◆ Task goal
From the data underneath, reproduce exactly the stretch that begins at the line with "bare_column (project_column s);" and ends after the line with "limitby q with".

········

(** ** The numbers NtPathToDiskPartComponents returns *)

(** X22: whenever the call returns [TRUE], also on the lenient exits, the
    disk number is the value of the digits behind the prefix, or
    [ULONG_MAX] when that value does not fit. *)
Theorem NtPathToDiskPartComponents_disk_number
    (NtPath : PCWSTR) (HavePathComponent : bool) :
  ret (NtPathToDiskPartComponents NtPath HavePathComponent) = TRUE →
  pDiskNumber (NtPathToDiskPartComponents NtPath HavePathComponent)
  = Z.min (decimal (leading_digits (drop 16 NtPath))) ULONG_MAX.
Proof.
  unfold NtPathToDiskPartComponents.
  destruct (negb (_wcsnicmp NtPath (L "\Device\Harddisk") 16 =? 0)); [discriminate|].
  destruct (iswdigit (deref (drop 16 NtPath))) eqn:Hd0; cbn [negb]; [|discriminate].
  rewrite (wcstoul_rest _ Hd0).
  parse_paths; cbn [ret pDiskNumber]; intros Hret; solve [reflexivity | discriminate].
Qed.

Lemma NtPathToDiskPartComponents_disk_number_witness :
  pDiskNumber (NtPathToDiskPartComponents (L "\Device\Harddisk42\Partition") false)
  = Z.min (decimal (leading_digits (drop 16 (L "\Device\Harddisk42\Partition")))) ULONG_MAX.
Proof.
  apply (NtPathToDiskPartComponents_disk_number (L "\Device\Harddisk42\Partition") false).
  reflexivity.
Defined.
Definition set_stored_schemas (s : gmap string Schema) (w : World) : World :=
  {| destination_capabilities := destination_capabilities w;
     extracted := extracted w; temp := temp w; processing := processing w;
     stored_schemas := s; signalled := signalled w; clock := clock w;
     next_file_id := next_file_id w; collector := collector w |}.

Definition set_clock (c : Z) (w : World) : World :=
  {| destination_capabilities := destination_capabilities w;
     extracted := extracted w; temp := temp w; processing := processing w;
     stored_schemas := stored_schemas w; signalled := signalled w; clock := c;
     next_file_id := next_file_id w; collector := collector w |}.

Definition set_next_file_id (n : Z) (w : World) : World :=
  {| destination_capabilities := destination_capabilities w;
     extracted := extracted w; temp := temp w; processing := processing w;
     stored_schemas := stored_schemas w; signalled := signalled w;
     clock := clock w; next_file_id := n; collector := collector w |}.

Definition set_collector (c : gmap string Z) (w : World) : World :=
  {| destination_capabilities := destination_capabilities w;
     extracted := extracted w; temp := temp w; processing := processing w;
     stored_schemas := stored_schemas w; signalled := signalled w;
     clock := clock w; next_file_id := next_file_id w; collector := c |}.

(** Modelled from the spec: [Collector.update(name, delta)] is a progress
    sink that adds to a named counter. *)
Definition collector_update (name : string) (delta : Z) (w : World) : World :=
  set_collector (increase_row_count (collector w) name delta) w.

(** [os.remove(file)] on an output file of a temp package. *)
Definition os_remove (file : string) : St World unit := fun w =>
  if bool_decide (map_Exists (fun _ pk => file ∈ package_files pk) (temp w))
  then
    (Ok tt,
     set_temp ((fun pk =>
                  {| package_files :=
                       filter (fun f => f <> file) (package_files pk);
                     package_schema := package_schema pk;
                     package_schema_updates := package_schema_updates pk |})
               <$> temp w) w)
  else (Raise OSError, w).

(** ** File names of the normalize storage *)

Record TParsedNormalizeFileName : Type := {
  parsed_schema_name : string;
  parsed_table_name : string;
  parsed_file_format : string;
  parsed_uniq_id : string;
}.

Fixpoint split_dots (s : string) : list string :=
  match s with
  | EmptyString => [EmptyString]
  | String c rest =>
      if Ascii.eqb c "."%char then EmptyString :: split_dots rest
      else match split_dots rest with
           | hd :: tl => String c hd :: tl
           | [] => [String c EmptyString]
           end
  end.

(** Modelled from the spec: [NormalizeStorage.parse_normalize_file_name] is
    not in the sources at hand; the spec's file name grammar is
    [<schema_name>.<table_name>.<file_format>.<uniq_id>.<ext>], and a name
    that does not conform is refused as malformed. *)
Definition parse_normalize_file_name (file_name : string)
  : result TParsedNormalizeFileName :=
  match split_dots file_name with
  | [s; t; f; u; _] =>
      Ok {| parsed_schema_name := s; parsed_table_name := t;
            parsed_file_format := f; parsed_uniq_id := u |}
  | _ => Raise MalformedNameError
  end.

(** ** Load storages inside a worker *)

(** The list object a load storage was given as its supported formats:
    the capabilities' own list, or a list made for the occasion. *)
Inductive formats_ref : Type :=
  | CapabilitiesList
  | OwnList (l : list string).

(** Modelled from the spec: [LoadStorage] is not in the sources at hand.
    The spec gives its construction parameters (read-only flag, default
    write format, supported formats, configuration), writers that
    [close_writers] finalizes, and [closed_files], the paths written by this
    instance. *)
Record LoadStorage : Type := {
  is_owner : bool;
  loader_file_format : option string;
  supported_file_formats : formats_ref;
  open_writers : list string;
  closed_files : list string;
}.

Definition new_load_storage (owner : bool) (file_format : option string)
    (supported_formats : formats_ref) : LoadStorage :=
  {| is_owner := owner; loader_file_format := file_format;
     supported_file_formats := supported_formats;
     open_writers := []; closed_files := [] |}.

(** The writer of a table is opened by the first write to it. *)
Definition get_writer (table_name : string) (storage : LoadStorage) : LoadStorage :=
  if bool_decide (table_name ∈ open_writers storage) then storage
  else
    {| is_owner := is_owner storage;
       loader_file_format := loader_file_format storage;
       supported_file_formats := supported_file_formats storage;
       open_writers := open_writers storage ++ [table_name];
       closed_files := closed_files storage |}.
(** C6: the column split declines, issuing no sub-query, when a top-level
    condition compares the identifier column with [=] or [IN], when there
    is a [GROUP BY], when the query selects no more than the minimum
    number of columns, or when it does not select the identifier and the
    project columns.  Otherwise it proceeds with the split: the first
    sub-query is the query narrowed to the identifier, project and time
    columns and what the ordering names, everything else kept; when it
    fails the failure is the outcome, when it returns no row the result
    is empty and nothing else is issued; else the second sub-query is the
    query with one more top-level condition, restricting the pair
    (identifier, project) to the pairs the first sub-query returned, and
    its result is the result of the strategy. *)
Theorem column_split_declines_or_proceeds (min_cols : nat)
    (s : ColumnSplitQueryStrategy) (q : Query)
    (runner : Query → RunnerError + ResultSet) :
  ((∃ cond c, condition q = Some cond ∧ top_level_condition c cond
              ∧ eq_or_in_comparison (id_column s) c)
   ∨ groupby q ≠ []
   ∨ (length (selected_columns q) ≤ min_cols)%nat
   ∨ selects q (id_column s) = false
   ∨ selects q (project_column s) = false
   → column_split_execute min_cols s q runner = (Declined, []))
  ∧ ((min_cols < length (selected_columns q))%nat →
     selects q (id_column s) = true → selects q (project_column s) = true →
     groupby q = [] →
     (∀ cond c, condition q = Some cond → top_level_condition c cond →
                ¬ eq_or_in_comparison (id_column s) c) →
     ∃ first,
       selected_columns first
       = [bare_column (id_column s); bare_column (project_column s);
          bare_column (timestamp_column s)]
         ++ map (λ o, {| name := None; expression := ob_expression o |})
                (order_by q)
         ++ match limitby q with
            | Some (_, col) => [bare_column col]
            | None => []
            end
       ∧ condition first = condition q
       ∧ besides_select_and_condition first = besides_select_and_condition q
       ∧ match runner first with
         | inl err =>
             column_split_execute min_cols s q runner
             = (outcome_of_error err, [first])
         | inr [] =>
             column_split_execute min_cols s q runner
             = (Succeeded [], [first])
         | inr rows =>
             ∃ second filter,
               filter
               = in_returned_pairs (id_column s) (project_column s) rows
               ∧ selected_columns second = selected_columns q
               ∧ match condition second with
                 | Some c =>
                     get_first_level_and_conditions c
                     = filter
                       :: match condition q with
                          | Some old => get_first_level_and_conditions old
                          | None => []
                          end
                 | None => False
                 end
               ∧ besides_select_and_condition second
                 = besides_select_and_condition q
               ∧ column_split_execute min_cols s q runner
                 = (match runner second with
                    | inl err => outcome_of_error err
                    | inr result => Succeeded result
                    end, [first; second])
         end).
Proof.
  split.
  - intros H. unfold column_split_execute.
    assert (column_split_applicable min_cols s q = false) as ->; [|done].
    unfold column_split_applicable.
    destruct H as [H|[H|[H|[H|H]]]].
    + apply has_eq_or_in_spec in H. rewrite H. simpl.
      by rewrite andb_false_r.
    + rewrite (bool_decide_eq_false_2 _ H). by rewrite andb_false_r.
    + rewrite bool_decide_eq_false_2 by lia. done.
    + rewrite H. simpl. by rewrite andb_false_r.
    + rewrite H. by rewrite !andb_false_r.
  - intros Hn Hid Hproj Hgb Hcond. unfold column_split_execute.
    assert (column_split_applicable min_cols s q = true) as ->.
    { unfold column_split_applicable.
      rewrite bool_decide_eq_true_2 by done. rewrite Hid, Hproj.
      rewrite (bool_decide_eq_true_2 _ Hgb). simpl.
      rewrite andb_true_r. apply negb_true_iff, not_true_is_false.
      intros H. apply has_eq_or_in_spec in H as (cond & c & ? & ? & ?).
      by eapply Hcond. }
    exists (minimal_query s q).
    split; [reflexivity|]. split; [reflexivity|]. split; [reflexivity|].
    cbv zeta.
    destruct (runner (minimal_query s q)) as [err|[|row rows]]; [done..|].
    exists (add_condition_to_ast (id_filter s (row :: rows)) q),
           (id_filter s (row :: rows)).
    split; [reflexivity|]. split; [by unfold add_condition_to_ast;
                                    destruct (condition q)|].
    split.
    { pose proof (get_first_level_and_conditions_filter
                    (id_column s) (project_column s) (row :: rows)
                    (condition q)) as Hflat.
      unfold add_condition_to_ast. by destruct (condition q). }
    split; [by unfold add_condition_to_ast; destruct (condition q)|].
    by destruct (runner _).
Qed.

········

◆ Response area
       = [bare_column (id_column s); bare_column (project_column s);
          bare_column (timestamp_column s)]
         ++ map (λ o, {| name := None; expression := ob_expression o |})
                (order_by q)
         ++ match limitby q with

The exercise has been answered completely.